Township in Ohio, US

Salisbury Township is one of the twelve townships of Meigs County, Ohio, United States. The 2020 census found 5,512 people in the township.

==Geography==
Located in the central part of the county along the Ohio River, it borders the following townships:
- Bedford Township - north
- Chester Township - northeast
- Sutton Township - southeast
- Cheshire Township, Gallia County - southwest
- Rutland Township - west
- Scipio Township - northwest corner

Mason County, West Virginia lies across the Ohio River to the south.

It is the farthest downstream of Meigs County's Ohio River townships.

Two villages are located along Salisbury Township's shoreline: Middleport, the largest village in the county, in the southwest, and Pomeroy, the county seat, in the southeast.

==Name and history==
Salisbury Township in Ohio was formed and organized on January 11, 1805, by the county commissioners of Gallia County when they abolished Kerr's Township.
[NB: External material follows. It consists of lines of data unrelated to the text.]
Lemma body_signature_ascii secret body : points_ascii (body_signature secret body) = true.
Proof. apply encode_points_ascii. by rewrite is_ascii_app, hexdigest_ascii. Qed.

Lemma webhook_verify_exact secret body signature :
  FastAPIIncomingWebhookMiddleware_verify secret body signature =
    if bool_decide (signature = body_signature secret body) then Return true
    else if startswith_points (encode "sha256=") signature && negb (points_ascii signature) then Raise TypeError_ascii
    else Return false.
Proof.
  unfold FastAPIIncomingWebhookMiddleware_verify. fold (body_signature secret body). case_bool_decide as Hsig.
  - subst signature. unfold body_signature at 1. rewrite encode_app, startswith_points_app. cbn [negb].
    unfold compare_digest. rewrite body_signature_ascii. cbn [andb]. by rewrite bool_decide_eq_true_2.
  - destruct (startswith_points _ _); [|done]. cbn [negb andb]. unfold compare_digest. rewrite body_signature_ascii. cbn [andb].
    destruct (points_ascii signature); [|done]. cbn [negb]. by rewrite bool_decide_eq_false_2 by congruence.
Qed.

(** The connection below the webhook middleware, which has read the body, against one
    that delivers it in a single message. *)
Definition replayed {B} (body : list Z) (w : bool * (Conn * B)) (w' : Conn * B) : Prop :=
  c_inbox (fst w') = (if fst w then [] else [request_chunk body false]) ++ c_inbox (fst (snd w)) ∧
  c_sent (fst w') = c_sent (fst (snd w)) ∧ snd w' = snd (snd w).

Lemma serve_replayed {B} (app : ASGIApp B) `{!Parametric app} scope body rest (b : B) :
  let r := new_cell false
    (app (bool * (Conn * B))%type (λ A m, on_snd (on_snd m)) scope
       (replay_receive body (on_fst conn_receive)) (λ m, on_snd (on_fst (conn_send m))))
    (mkConn rest [], b) in
  let r0 := serve app scope (request_chunk body false :: rest) b in
  fst r = fst r0 ∧ sent r = sent r0 ∧ snd (snd r) = snd (snd r0).
Proof.
  unfold serve, sent, new_cell.
  destruct (serve_same app (replayed body) (λ A m, on_snd (on_snd m))
    (replay_receive body (on_fst conn_receive)) (λ m, on_snd (on_fst (conn_send m))) scope
    (false, (mkConn rest [], b)) (mkConn (request_chunk body false :: rest) []) b)
    as (o & [x [c1 b1]] & c' & b' & E1 & E2 & (?&?&?)); simpl in *.
  - intros A m [x [c1 b1]] [c2 b2] (?&?&?). simplify_eq/=. unfold on_snd. simpl.
    by destruct (m b1).
  - intros [x [[i1 s1] b1]] [[i2 s2] b2] (?&?&?). simplify_eq/=.
    unfold replay_receive, mbind, PyM_bind, on_fst, on_snd, conn_receive, reads, updates. simpl.
    destruct x; simpl; [|done]. by destruct i1.
  - intros m [x [[i1 s1] b1]] [[i2 s2] b2] (?&?&?). by simplify_eq/=.
  - done.
  - rewrite E1, E2. simpl. by split_and!.
Qed.

(** *** Metrics *)

Definition last_status (ms : list Message) : Z :=
  fold_left (λ s m, if is_start m then default 200%Z (m_status m) else s) ms 200%Z.

Lemma serve_capturing {B} (app : ASGIApp B) `{!Parametric app} scope inbox (b : B) :
  let r0 := serve app scope inbox b in
  app (Z * (Conn * B))%type (λ A m, on_snd (on_snd m)) scope (on_snd (on_fst conn_receive))
    (send_capturing (λ m, on_fst (conn_send m))) (200%Z, (mkConn inbox [], b)) =
  (fst r0, (last_status (sent r0), snd r0)).
Proof.
  unfold serve, sent.
  destruct (serve_same app (λ (w : Z * (Conn * B)) w', snd w = w' ∧ fst w = last_status (c_sent (fst w')))
    (λ A m, on_snd (on_snd m)) (on_snd (on_fst conn_receive))
    (send_capturing (λ m, on_fst (conn_send m))) scope (200%Z, (mkConn inbox [], b)) (mkConn inbox []) b)
    as (o & [x w1] & c' & b' & E1 & E2 & (?&?)); simpl in *.
  - intros A m [x [c1 b1]] w' [? ?]. simplify_eq/=. unfold on_snd. simpl. by destruct (m b1).
  - intros [x [[i1 s1] b1]] w' [? ?]. simplify_eq/=. unfold on_snd, on_fst, conn_receive. simpl.
    by destruct i1.
  - intros m [x [[i1 s1] b1]] w' [? ?]. simplify_eq/=.
    unfold send_capturing, mbind, PyM_bind, on_fst, on_snd, conn_send, updates. simpl.
    unfold last_status. rewrite fold_left_app. simpl. by destruct (is_start m).
  - done.
  - rewrite E1, E2. by simplify_eq/=.
Qed.

(** Instruments that record what they are given. *)
Inductive measurement :=
| MRequests (v : Q) (labels : list (string * string))
| MLatency (v : Q) (labels : list (string * string))
| MErrors (v : Q) (labels : list (string * string)).

Definition record {V} (x : measurement) : PyM (Ambient (list measurement * V)) unit :=
  on_snd (on_snd (on_snd (on_fst (updates (λ l, l ++ [x]))))).
Definition recording {V} : Instruments (U := list measurement * V) :=
  mkInstruments (λ v l, record (MRequests v l)) (λ v l, record (MLatency v l)) (λ v l, record (MErrors v l)).
Definition clock_of {V} (t : V → Q) : PyM (Ambient (list measurement * V)) Q :=
  reads (λ b, t (snd (snd (snd (snd b))))).

Definition measurements {V} (b : Ambient (list measurement * V)) : list measurement :=
  fst (snd (snd (snd b))).
Definition beside_measurements {V} (b : Ambient (list measurement * V)) :=
  (fst b, (fst (snd b), (fst (snd (snd b)), snd (snd (snd (snd b)))))).

(** *** Rate limit *)

(** The in-memory limiter with its clock, as the process state. *)
Definition local_check (q : Quota) (i : string) : PyM (Ambient (Z * Buckets)) RateLimitResult :=
  on_snd (on_snd (on_snd (λ '(t, bs),
    let '(o, bs') := LocalTokenBucketRateLimiter_check t q i bs in (o, (t, bs'))))).
Definition local_now : PyM (Ambient (Z * Buckets)) Z := reads (λ b, fst (snd (snd (snd b)))).

Lemma int_of_micros (d : Z) : int_of_float (inject_Z d / inject_Z 1000000) = Z.quot d 1000000.
Proof. unfold int_of_float, inject_Z, Qdiv, Qmult, Qinv. simpl. by rewrite Z.mul_1_r. Qed.

Lemma advised_wait t r :
  let n := (int_of_float (retry_after_seconds t r) + 1)%Z in
  (t < rl_reset_at r → rl_reset_at r < t + n * 1000000 <= rl_reset_at r + 1000000)%Z.
Proof.
  intros n Ht. assert (n = Z.quot (rl_reset_at r - t) 1000000 + 1)%Z as ->.
  { unfold n, retry_after_seconds, py_max. f_equal.
    assert (Qltb 0 (inject_Z (rl_reset_at r - t) / inject_Z 1000000) = true) as ->;
      [|apply int_of_micros].
    apply Qltb_lt. unfold inject_Z, Qdiv, Qmult, Qinv, Qlt. simpl. lia. }
  rewrite Z.quot_div_nonneg by lia.
  pose proof (Z.div_mod (rl_reset_at r - t) 1000000). pose proof (Z.mod_pos_bound (rl_reset_at r - t) 1000000).
  lia.
Qed.

(** ** Theorems *)

(** the outer pair of a stack identifies every response: whatever answers below them,
    each response start the server gets carries, after its own headers, the
    correlation id and then the configured security headers, and nothing else of the
    exchange changes.  The id is the one the application finds in the correlation
    context, and it is never empty. *)
Theorem responses_identified {U} (uuid4 : PyM U string) self hs (app : ASGIApp (Ambient U)) scope inbox b i b1 :
  Parametric app →
  str_in (s_type scope) ["http"; "websocket"] = true →
  (∀ u j u', uuid4 u = (Return j, u') → j ≠ "") →
  or_uuid4 uuid4 (resolve_correlation (cm_request_headers self) scope) b = (Return i, b1) →
  let r0 := serve app scope inbox (Some (mkReqCtx i None None None None), snd b1) in
  i ≠ "" ∧
  serve (FastAPISecurityHeadersMiddleware_call hs (FastAPICorrelationIdMiddleware_call uuid4 self app))
    scope inbox b =
  (fst r0, (mkConn (c_inbox (fst (snd r0))) (map (stamp ((cm_response_header self, i) :: hs)) (sent r0)),
             snd (snd r0))).
Proof.
  intros Happ Hs Hu Hi r0. split; [by eapply or_uuid4_nonempty in Hi as [? _]|].
  rewrite serve_security_headers by (done || apply _).
  unfold sent. rewrite (serve_correlation uuid4 self app scope inbox b i b1) by done. simpl.
  by rewrite map_stamp_stamp.
Qed.

(** C25: below the webhook middleware the application runs exactly for requests that the
    sender signed: a body that arrives in any pieces, with a signature header whose text, but for blanks around it, is
    ["sha256="] and the HMAC-SHA256 of the body under the secret in hexadecimal (what
    [WebhookSigner] makes of it), reaches the application as one message, and the answer is that of the application
    alone.  A header that is not UTF-8, or begins with ["sha256="] and has a character that is not
    ASCII, makes the call raise: nothing of the application runs and nothing is sent.
    Any other request is answered with 401 and nothing of the application runs. *)
Theorem webhook_gate {U} fuel secret prefix header (app : ASGIApp (Ambient U)) scope first others rest b :
  Parametric app →
  s_type scope = "http" → startswith prefix (webhook_path scope) = true →
  (length others < fuel)%nat →
  let body := concat (first :: others) in
  let r := serve (FastAPIIncomingWebhookMiddleware_call fuel secret prefix header app)
             scope (chunked first others ++ rest) b in
  let r0 := serve app scope (request_chunk body false :: rest) b in
  match utf8_points (header_bytes header scope) with
  | None => r = (Raise UnicodeDecodeError, (mkConn rest [], b))
  | Some text =>
      let sig := strip_points text in
      (sig = encode ("sha256=" +:+ hexdigest (hmac_sha256 secret body)) →
         fst r = fst r0 ∧ sent r = sent r0 ∧ snd (snd r) = snd (snd r0)) ∧
      (sig ≠ encode ("sha256=" +:+ hexdigest (hmac_sha256 secret body)) →
         if startswith_points (encode "sha256=") sig && negb (points_ascii sig)
         then r = (Raise TypeError_ascii, (mkConn rest [], b))
         else r = (Return tt, (mkConn rest [response_start 401 (json_headers bad_signature);
                                            response_body bad_signature], b)))
  end ∧
  (∀ text, secret = encode text → "sha256=" +:+ hexdigest (hmac_sha256 secret body) = WebhookSigner_sign body text).
Proof.
  intros Happ Ht Hp Hf body r r0. split; [|by intros text ->].
  assert (r = match bytes_decode (header_bytes header scope) with
    | Raise e => (Raise e, (mkConn rest [], b))
    | Return text =>
        match FastAPIIncomingWebhookMiddleware_verify secret body (strip_points text) with
        | Raise e => (Raise e, (mkConn rest [], b))
        | Return false => answer (λ m, on_fst (conn_send m)) 401 (json_headers bad_signature) bad_signature (mkConn rest [], b)
        | Return true => new_cell false
            (app (bool * (Conn * Ambient U))%type (λ A m, on_snd (on_snd m)) scope
               (replay_receive body (on_fst conn_receive)) (λ m, on_snd (on_fst (conn_send m))))
            (mkConn rest [], b)
        end
    end) as ->.
  { unfold r, serve, FastAPIIncomingWebhookMiddleware_call. rewrite Ht, Hp, String.eqb_refl. cbn [negb].
    unfold mbind at 1, PyM_bind at 1. rewrite read_body_chunked by done. cbn [List.app]. fold body.
    unfold mbind, PyM_bind, from_outcome. destruct (bytes_decode _) as [text|e]; [|done].
    by destruct (FastAPIIncomingWebhookMiddleware_verify _ _ _) as [[]|e]. }
  unfold bytes_decode. destruct (utf8_points _) as [text|]; [|done]. rewrite webhook_verify_exact.
  fold (body_signature secret body). cbn zeta. split; intros Hsig.
  - rewrite bool_decide_eq_true_2 by done. by apply serve_replayed.
  - rewrite bool_decide_eq_false_2 by done. by destruct (_ && _).
Qed.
It is the only Salisbury Township statewide. Rutland Township was partitioned from Salisbury Township and organized in 1812. Salisbury Township was transferred from Gallia County to Meigs County when it was formed in 1819.

Located off State Route 124 near Rock Springs, the Meigs County Fairgrounds is listed on the National Register of Historic Places.

==Government==
The township is governed by a three-member board of trustees, who are elected in November of odd-numbered years to a four-year term beginning on the following January 1. Two are elected in the year after the presidential election and one is elected in the year before it. There is also an elected township fiscal officer, who serves a four-year term beginning on April 1 of the year after the election, which is held in November of the year before the presidential election. Vacancies in the fiscal officership or on the board of trustees are filled by the remaining trustees.